Heat-sink with air-cooling fan is the simplest and the most effective way to disperse generated heat of a high-tech device. A common approach to optimize heat sinks is based on the minimization of the entropy generation rate that takes the two major heat dissipation factors, heat transfer rate and air resistance, into consideration. However, a lower entropy generation rate often corresponds to a larger size of the designed heat sink. To have a balance design of heat sinks for heat dissipation, this paper considers the simultaneously minimization of the entropy generation rate and the material cost of the heat sinks. A multi-objective real-coded genetic algorithm using a novel direction-based crossover operator is developed for the formulated optimal heat sink design problem.

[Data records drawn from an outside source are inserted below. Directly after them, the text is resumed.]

(** [CryptoInfo] of [src/types.ts]. *)
Record CryptoInfo := mkCryptoInfo {
  ci_symbol : string; ci_name : string; ci_ath : Q; ci_atl : Q; ci_maxSupply : string;
  ci_totalSupply : string; ci_marketCap : Q; ci_launchDate : string; ci_category : string; ci_website : string
}.

(** The [useState] cells of the card that its handlers change. *)
Record CardState := mkCard {
  isMetricsVisible : bool;
  isInfoVisible : bool;
  isValidationVisible : bool;
  validationResult : option string;
  isValidationLoading : bool;
  validationError : option string;
  cryptoInfo : option CryptoInfo;
  isInfoLoading : bool
}.

Definition initialCard : CardState := mkCard false false false None false None None false.

(** The requests a handler starts. *)
Inductive Request := FetchCryptoInfo | RequestValidation.

(** The events: the three clicks, the resumption of an [await] with the
    outcome of its request, and the 50 s timer of the [useEffect]. *)
Inductive CardEvent :=
| ClickMetrics
| ClickInfo
| InfoSettled (info : option CryptoInfo)
| ClickValidation
| ValidationSettled (outcome : string + string)
| HideTimeout.

Definition set_panels (st : CardState) (m i v : bool) : CardState :=
  mkCard m i v (validationResult st) (isValidationLoading st) (validationError st) (cryptoInfo st) (isInfoLoading st).

Definition set_validation (st : CardState) (r : option string) (loading : bool) (err : option string) : CardState :=
  mkCard (isMetricsVisible st) (isInfoVisible st) (isValidationVisible st) r loading err (cryptoInfo st) (isInfoLoading st).

Definition set_info (st : CardState) (info : option CryptoInfo) (loading : bool) : CardState :=
  mkCard (isMetricsVisible st) (isInfoVisible st) (isValidationVisible st) (validationResult st)
         (isValidationLoading st) (validationError st) info loading.

(** [handleMetricsClick]. *)
Definition handleMetricsClick (st : CardState) : CardState :=
  if isMetricsVisible st then set_panels st false (isInfoVisible st) (isValidationVisible st)
  else set_panels st true false false.

(** [handleInfoClick] up to its [await]. *)
Definition handleInfoClick (st : CardState) : CardState * list Request :=
  if isInfoVisible st then (set_panels st (isMetricsVisible st) false (isValidationVisible st), [])
  else
    let st1 := set_panels st false true false in
    match cryptoInfo st with
    | None => (set_info st1 None true, [FetchCryptoInfo])
    | Some _ => (st1, [])
    end.

(** The placeholder the card shows when [getCryptoInfo] throws. *)
Definition errorInfo (symbol : string) : CryptoInfo :=
  mkCryptoInfo symbol "Erro" 0 0 "N/A" "N/A" 0 "N/A" "Não foi possível carregar os dados." "".

(** [handleInfoClick] after its [await]: the info or the placeholder,
    then [finally]. *)
Definition infoSettled (symbol : string) (st : CardState) (info : option CryptoInfo) : CardState :=
  set_info st (Some (match info with Some i => i | None => errorInfo symbol end)) false.

(** [handleValidationClick] up to its [await]. *)
Definition handleValidationClick (st : CardState) : CardState * list Request :=
  if isValidationVisible st then (set_panels st (isMetricsVisible st) (isInfoVisible st) false, [])
  else
    let st1 := set_panels st false false true in
    match validationResult st with
    | None => (set_validation st1 None true None, [RequestValidation])
    | Some _ => (st1, [])
    end.

(** [handleValidationClick] after its [await]: a result that starts
    with [Erro] is an error; a thrown error is reported with its
    message. *)
Definition validationSettled (st : CardState) (outcome : string + string) : CardState :=
  match outcome with
  | inl result =>
      if String.prefix "Erro" result then set_validation st None false (Some result)
      else set_validation st (Some result) false (validationError st)
  | inr message =>
      set_validation st (validationResult st) false (Some ("Falha na validação: " ++ message))
  end.

(** The timer closes every panel. *)
Definition hideTimeout (st : CardState) : CardState := set_panels st false false false.

Definition card_step (symbol : string) (st : CardState) (ev : CardEvent) : CardState * list Request :=
  match ev with
  | ClickMetrics => (handleMetricsClick st, [])
  | ClickInfo => handleInfoClick st
  | InfoSettled info => (infoSettled symbol st info, [])
  | ClickValidation => handleValidationClick st
  | ValidationSettled outcome => (validationSettled st outcome, [])
  | HideTimeout => (hideTimeout st, [])
  end.

(** The states of a card after any sequence of events. *)
Inductive reachable (symbol : string) : CardState -> Prop :=
| reach_init : reachable symbol initialCard
| reach_step st ev : reachable symbol st -> reachable symbol (card_step symbol st ev).1.

(** At most one panel open. *)
Definition one_panel (st : CardState) : bool :=
  negb (isMetricsVisible st && isInfoVisible st) && negb (isMetricsVisible st && isValidationVisible st)
  && negb (isInfoVisible st && isValidationVisible st).

(** A sequence of events from a state: the last state and the requests
    started, in order. *)
Fixpoint run (symbol : string) (st : CardState) (evs : list CardEvent) : CardState * list Request :=
  match evs with
  | [] => (st, [])
  | ev :: rest =>
      let '(st1, r1) := card_step symbol st ev in
      let '(st2, r2) := run symbol st1 rest in
      (st2, (r1 ++ r2)%list)
  end.

Definition answers_validation (ev : CardEvent) : bool :=
  match ev with ValidationSettled _ => true | _ => false end.

Lemma step_one_panel symbol st ev : one_panel st = true -> one_panel (card_step symbol st ev).1 = true.
Proof.
  destruct st as [m i v r vl ve ci il]. unfold one_panel.
  destruct ev; cbn -[String.prefix]; unfold handleMetricsClick, handleInfoClick, handleValidationClick,
    infoSettled, validationSettled, hideTimeout, set_panels, set_validation, set_info;
    cbn -[String.prefix]; destruct m, i, v; cbn -[String.prefix]; try done; repeat (case_match; cbn -[String.prefix]); done.
Qed.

With the proposed design framework, we compare and evaluate the performance of the plate-fins equipped with flow-through and impingement-flow air cooling systems. Extensive simulation results show that the balance design for heat sinks can achieve both the benefits of light weight and excellent heat dissipation.

► A multi-objective optimization design problem for plate-fin heat sinks is formulated.
► Thermal analysis of plate-fin heat sinks with forced heat convection has been performed systematically.
► A direction-based genetic algorithm for multi-objective optimization is developed.
► The heat dissipation performance of the optimally designed heat sinks is evaluated by COMSOL Multiphysics.
► Both the benefits of light weight and excellent heat dissipation performance can be achieved by the proposed approach.